(Records excerpted from a collection)
(** What one call of [process_replies] / [process_reposts] does: either
    nothing (outside the engagement hours, or the lookup of the bot's
    tweets raised), or a run of [create_tweet] attempts on candidates not
    in the ledger, each success followed at once by the insertion of its
    id, then one save of the ledger as it stands; at most
    [max(0, max_per_check)] attempts succeed. *)
Definition cycle_shape (cfg : config) (k : kind) (e : env) (b b' : bot)
    (ev : list event) (attempts : list (Z * bool)) : Prop :=
  (ev = [] /\ attempts = [] /\
   processed_interactions b' = processed_interactions b /\
   processed_file b' = processed_file b)
  \/
  (ev = List.concat (map (attempt_events k) attempts) ++ [ESave] /\
   processed_interactions b' =
     record_all k (acted_ids attempts) (processed_interactions b) /\
   processed_file b' =
     save_processed_interactions (processed_interactions b') (env_write e)
                                 (processed_file b) /\
   (Z.of_nat (List.length (acted_ids attempts)) <= Z.max 0 (max_per_check cfg k))%Z /\
   Forall (fun a => has_acted k (AInt (fst a)) (processed_interactions b) = false)
          attempts).

(** Largest number of ids inserted since the last save, over all points of
    a trace; [pending] ids are unsaved at its start. *)
Fixpoint unsaved_peak (pending : nat) (ev : list event) : nat :=
  match ev with
  | [] => pending
  | EAdd _ _ :: rest => unsaved_peak (S pending) rest
  | ESave :: rest => Nat.max pending (unsaved_peak 0 rest)
  | EPost _ _ _ :: rest => unsaved_peak pending rest
  end.

(** Number of [EAdd] events: the value [reply_count] / [comment_count]
    reaches. *)
Definition count_adds (ev : list event) : nat :=
  List.length (filter (fun x => match x with EAdd _ _ => true | _ => false end) ev).

(** The default configuration of [ENGAGEMENT_CONFIG]. *)
Definition default_config : config :=
  mk_config 5 3 15 ["spam"; "bot"; "fake"; "scam"; "crypto"; "nft"; "buy now"]%string.

Definition apod_tweet : tweet := mk_tweet 1 "Today's APOD" 99 (Some 1000%Z) 1.

Definition reply_of (id : Z) : tweet := mk_tweet id "Beautiful nebula" 7 (Some 1500%Z) 1.

(** A cycle at time 2000 inside the engagement hours: the bot's tweets are
    [[apod_tweet]], each search answers [cands], every [create_tweet]
    returns and the file is written. *)
Definition env_with (cands : list tweet) : env :=
  mk_env true 2000 (FetchOk (Some [apod_tweet])) (fun _ => SearchOk (Some cands))
         [true; true; true; true; true] WriteOk.

(** The bot (user id 99) with ledger [l], an empty cache and no file. *)
Definition bot_with (l : ledger) : bot := mk_bot 99 l (mk_cache None None 15) Missing.

(** A ledger whose reply set holds the 1001 ids 0..1000, iterated in that
    order. *)
Definition big_ledger : ledger :=
  mk_ledger (map (fun n => AInt (Z.of_nat n)) (seq 0 1001)) [].

(** A candidate that passes the three skips of the loop. *)
Definition eligible (cfg : config) (k : kind) (uid : Z) (l : ledger) (c : tweet)
    : bool :=
  negb (has_acted k (AInt (tw_id c)) l) && negb (tw_author_id c =? uid)%Z &&
  negb (contains_blacklisted_keywords (blacklist_keywords cfg) (tw_text c)).

Definition config8 : config :=
  mk_config 2 3 15 ["spam"; "bot"; "fake"; "scam"; "crypto"; "nft"; "buy now"]%string.

Definition env8 : env :=
  env_with [reply_of 11; reply_of 12; reply_of 13; reply_of 14; reply_of 15].

Definition bot8 : bot := bot_with empty_ledger.

(** Case-insensitive containment on ASCII text, as the spec states the
    blacklist test: the keyword occurs in the text when both are
    lowercased. *)
Definition contains_ci (keyword text : string) : bool :=
  str_contains (str_lower keyword) (str_lower text).

(** C9 as the code has it: every fire of a kind's job starts one more
    thread of that kind, however many are running; the other kind is not
    affected. *)
Definition other_kind (k : kind) : kind :=
  match k with
  | Reply => Repost
  | Repost => Reply
  end.
(** One statement of the main thread once the threads are started.  The
    joins of line 141 carry a timeout, so they complete whatever the
    workers do.  Line 110 has replaced Python's default handler of SIGINT,
    so Ctrl+C runs [handle_sigint] and the [except KeyboardInterrupt] of
    line 136 is not entered.  Each [print] reads the globals it shows in one
    step. *)
Definition main_step (now : Q) (g : Shared) (m : Main)
    : option (Main * list Line) :=
  match mpc_of m with
  | M134 => Some (mgoto (if running g then M134 else M140) m, [])
  | M140 => Some (mgoto M144 m, [])
  | M144 =>
      Some ({| mpc_of := M146; total_time := (now - start_time g)%Q;
               final_rps := final_rps m |}, [])
  | M146 =>
      match compute_final_rps (total_requests g) (total_time m) with
      | Ok x =>
          Some ({| mpc_of := M148; total_time := total_time m; final_rps := x |}, [])
      | Raise e => Some (mgoto (Mraised e) m, [])
      end
  | M148 => Some (mgoto M149 m, [FinalHeader])
  | M149 => Some (mgoto M150 m, [FinalTotal (total_requests g)])
  | M150 =>
      match percentage (successful_requests g) (total_requests g) with
      | Ok p => Some (mgoto M151 m, [FinalSuccessful (successful_requests g) p])
      | Raise e => Some (mgoto (Mraised e) m, [])
      end
  | M151 =>
      match percentage (failed_requests g) (total_requests g) with
      | Ok p => Some (mgoto M152 m, [FinalFailed (failed_requests g) p])
      | Raise e => Some (mgoto (Mraised e) m, [])
      end
  | M152 => Some (mgoto M153 m, [FinalTime (total_time m)])
  | M153 => Some (mgoto Mreturn m, [FinalRate (final_rps m)])
  | Mreturn => None
  | Mraised _ => None
  end.
Lemma min_max_bounds_witness :
  let x1 := mkEvaluation 5%float [# 1%float] in
  let x2 := mkEvaluation 3%float [# 2%float] in
  is_nan (value x1) = false /\ is_nan (value x2) = false
  /\ ((value (DenseAd.min (storage := nan_storage 1) x1 x2) <=? value x1)%float = true
      /\ (value (DenseAd.min (storage := nan_storage 1) x1 x2) <=? value x2)%float = true
      /\ (value x1 <=? value (DenseAd.max (storage := nan_storage 1) x1 x2))%float = true
      /\ (value x2 <=? value (DenseAd.max (storage := nan_storage 1) x1 x2))%float = true).
Proof.
  intros x1 x2.
  split; [reflexivity|]. split; [reflexivity|].
  exact (min_max_bounds 1 (nan_storage 1) x1 x2 eq_refl eq_refl).
Defined.

Lemma pow_overloads_consistent_witness :
  let base := mkEvaluation 2%R [# 5%R; 9%R] in
  let exp := mkEvaluation 3%R [# 1%R; 4%R] in
  (0 < value base)%R
  /\ (DenseAd.pow (storage := real_storage 2) base (createConstant (value exp))
      = DenseAd.pow_es (storage := real_storage 2) base (value exp)
      /\ DenseAd.pow (storage := real_storage 2) (createConstant (value base)) exp
         = DenseAd.pow_se (storage := real_storage 2) (value base) exp).
Proof.
  intros base exp.
  assert (Hpos : (0 < value base)%R) by (cbn; lra).
  split; [exact Hpos|].
  exact (pow_overloads_consistent (storage := real_storage 2) base exp Hpos).
Defined.

Lemma exp_log_roundtrip_witness :
  let x := mkEvaluation 2%R [# 5%R; 9%R] in
  (0 < value x)%R
  /\ DenseAd.exp (storage := real_storage 2) (DenseAd.log (storage := real_storage 2) x) = x.
Proof.
  intros x.
  assert (Hpos : (0 < value x)%R) by (cbn; lra).
  split; [exact Hpos|].
  exact (exp_log_roundtrip (storage := real_storage 2) x Hpos).
Defined.

Lemma sin_cos_exp_atan_sound_witness :
  let x := mkEvaluation 2%R [# 1%R] in
  carries x 0%fin (fun s => s) 2%R
  /\ (carries (DenseAd.sin (storage := real_storage 1) x) 0%fin
        (fun s => Rtrigo_def.sin s) 2%R
      /\ carries (DenseAd.cos (storage := real_storage 1) x) 0%fin
           (fun s => Rtrigo_def.cos s) 2%R
      /\ carries (DenseAd.exp (storage := real_storage 1) x) 0%fin
           (fun s => Rtrigo_def.exp s) 2%R
      /\ carries (DenseAd.atan (storage := real_storage 1) x) 0%fin
           (fun s => Ratan.atan s) 2%R).
Proof.
  intros x. split; [exact (carries_variable 2)|].
  exact (sin_cos_exp_atan_sound (storage := real_storage 1) x 0%fin (fun s => s) 2%R
           (carries_variable 2)).
Defined.
Lemma parseEDSRespProto_error_witness :
  ∃ u err,
    parseEDSRespProto (Some gap_at_1) = Some (u, Some err) ∧
    u = {| xdsresource.Drops := []; xdsresource.Localities := [] |} ∧
    ((∃ locality, locality ∈ xdspb.Endpoints gap_at_1 ∧
                  endpointpb.GetLocality locality = None ∧
                  err = Errorf locality_without_ID [of_locality locality]) ∨
     (Forall has_ID (xdspb.Endpoints gap_at_1) ∧
      ∃ i : nat, (i < size (declared_priorities gap_at_1))%nat ∧
                 err = Errorf priority_missing
                         [of_int (Z.of_nat i);
                          of_priorities (declared_priorities gap_at_1)])).
Proof.
  do 2 eexists. split; [reflexivity|].
  apply (parseEDSRespProto_error gap_at_1). reflexivity.
Defined.

Lemma parseEDSRespProto_Permutation_witness :
  (∃ u, parseEDSRespProto (Some shared_priority) = Some (u, None)) ↔
  (∃ u', parseEDSRespProto (Some reordered_priority) = Some (u', None)).
Proof.
  apply (parseEDSRespProto_Permutation shared_priority reordered_priority).
  - repeat constructor.
  - apply (Permutation_rev (xdspb.Endpoints shared_priority)).
Defined.

Lemma parseEDSRespProto_priority_bound_witness :
  ∃ u,
    parseEDSRespProto (Some shared_priority) = Some (u, None) ∧
    contiguous (list_to_set (xdsresource.Priority <$> xdsresource.Localities u)) ∧
    Forall (fun l => (xdsresource.Priority l <
                      N.of_nat (length (xdsresource.Localities u)))%N)
      (xdsresource.Localities u).
Proof.
  eexists. split; [reflexivity|].
  apply (parseEDSRespProto_priority_bound shared_priority).
  - repeat constructor.
  - reflexivity.
Defined.

Lemma parseEDSRespProtoForTesting_returns_witness :
  parseEDSRespProtoForTesting None = None ∧
  (is_Some (parseEDSRespProtoForTesting (Some gap_at_1)) ↔
   Forall has_ID (xdspb.Endpoints gap_at_1) ∧
   contiguous (declared_priorities gap_at_1)) ∧
  (∀ u, parseEDSRespProtoForTesting (Some gap_at_1) = Some u ↔
        parseEDSRespProto (Some gap_at_1) = Some (u, None)).
Proof.
  apply (parseEDSRespProtoForTesting_returns gap_at_1). repeat constructor.
Defined.

Lemma parseDropPolicy_range_witness :
  xdsresource.Numerator (parseDropPolicy None) = 0%N ∧
  xdsresource.Denominator (parseDropPolicy None) = 100%N.
Proof. apply (parseDropPolicy_range None). reflexivity. Defined.

Lemma parseAddress_inj_witness :
  corepb.SocketAddress_GetAddress port_unset =
    corepb.SocketAddress_GetAddress port_zero ∧
  corepb.SocketAddress_GetPortValue port_unset =
    corepb.SocketAddress_GetPortValue port_zero.
Proof. apply (parseAddress_inj port_unset port_zero). reflexivity. Defined.
End clusterresolver_more.
(** X3. A redeploy never removes an object and can be repeated: for any
    content of the asset directory and of the bucket, every key of the
    bucket is still a key after the redeploy, every object afterwards is a
    file of the directory or an object that was there, and running the
    deployment again on the result, from the same directory, changes
    nothing. *)
Theorem redeploy_monotone_and_idempotent
  (scope : list string) (id : string) (props : option cdk.StackProps.t)
  (fs : string -> gmap string string) (objects : gmap string string) :
  exists this deploymentName deployment,
    WebsiteDeploymentStack scope id props = Ok this
    /\ declared_deployments this = [(deploymentName, deployment)]
    /\ dom objects ⊆ dom (deploy deployment fs objects).1
    /\ dom (deploy deployment fs objects).1
       = dom (fs "../website") ∪ dom objects
    /\ deploy deployment fs (deploy deployment fs objects).1
       = deploy deployment fs objects.
Proof.
  eexists _, _, _.
  constructed.
  split; [reflexivity|].
  unfold deploy.
  cbn [fst s3deploy.BucketDeploymentProps.prune
       s3deploy.BucketDeploymentProps.sources
       s3deploy.BucketDeploymentProps.distribution
       s3deploy.BucketDeploymentProps.distributionPaths
       from_option Datatypes.id foldr source_files].
  rewrite (right_id_L ∅ (∪) (fs "../website")).
  split; [rewrite dom_union_L; set_solver|].
  split; [apply dom_union_L|].
  f_equal.
  now rewrite (assoc_L (∪)), (idemp_L (∪)).
Qed.
(** * Ganesa backend: categories, subcategories and customers

    A shallow embedding of the route handlers of the CRM backend
    (routes/categories.js, routes/subcategories.js and the customer routes
    written in the server file, which complete_server.js repeats) together
    with the Mongoose schemas they rely on (models/Category.js,
    models/SubCategory.js, models/Customer.js), the list of statuses
    (routes/statuses.js), the login route (routes/auth.js) and the origin
    check of the CORS policy. Routing and logging are left out.

    Conventions of the embedding.
    - A JavaScript string is a [string]; an [ascii] stands for one code unit,
      and the embedding is exact on 7-bit text.
    - An ObjectId is kept in its canonical form, 24 lower-case hexadecimal
      digits; a route parameter or a body field is the raw string and is cast
      where the code casts it.
    - A handler is a computation over the three collections which also
      records every round trip to the store, so that "before any storage
      access" is a statement about the recorded trace.
    - The clock ([new Date()]) and the identifier given to a new document
      are arguments of the handlers that use them.
    - A body is typed: a text field is [undefined], [null] or a string; a
      number and a date come with what [Number] and [Date] make of them.
    - Regular expressions built from user input are interpreted by a small
      engine for the fragment  literal . * + ? | ( ) ^ $ ; a pattern that uses
      anything else is reported as [OutsideFragment] and the handler's answer
      is then [Unmodelled]: the embedding makes no statement there.
    - The unique indexes declared by the schemas are taken to be built. *)

From Stdlib Require Import String Ascii List Bool Arith ZArith QArith Lia.
From Stdlib Require Import Permutation Sorted.
Import ListNotations.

(What is required): From the opening line of the data above through the line that contains "in the ledger, each", please print each line as it stands and only those lines.

(Task output):
(** What one call of [process_replies] / [process_reposts] does: either
    nothing (outside the engagement hours, or the lookup of the bot's
    tweets raised), or a run of [create_tweet] attempts on candidates not
    in the ledger, each success followed at once by the insertion of its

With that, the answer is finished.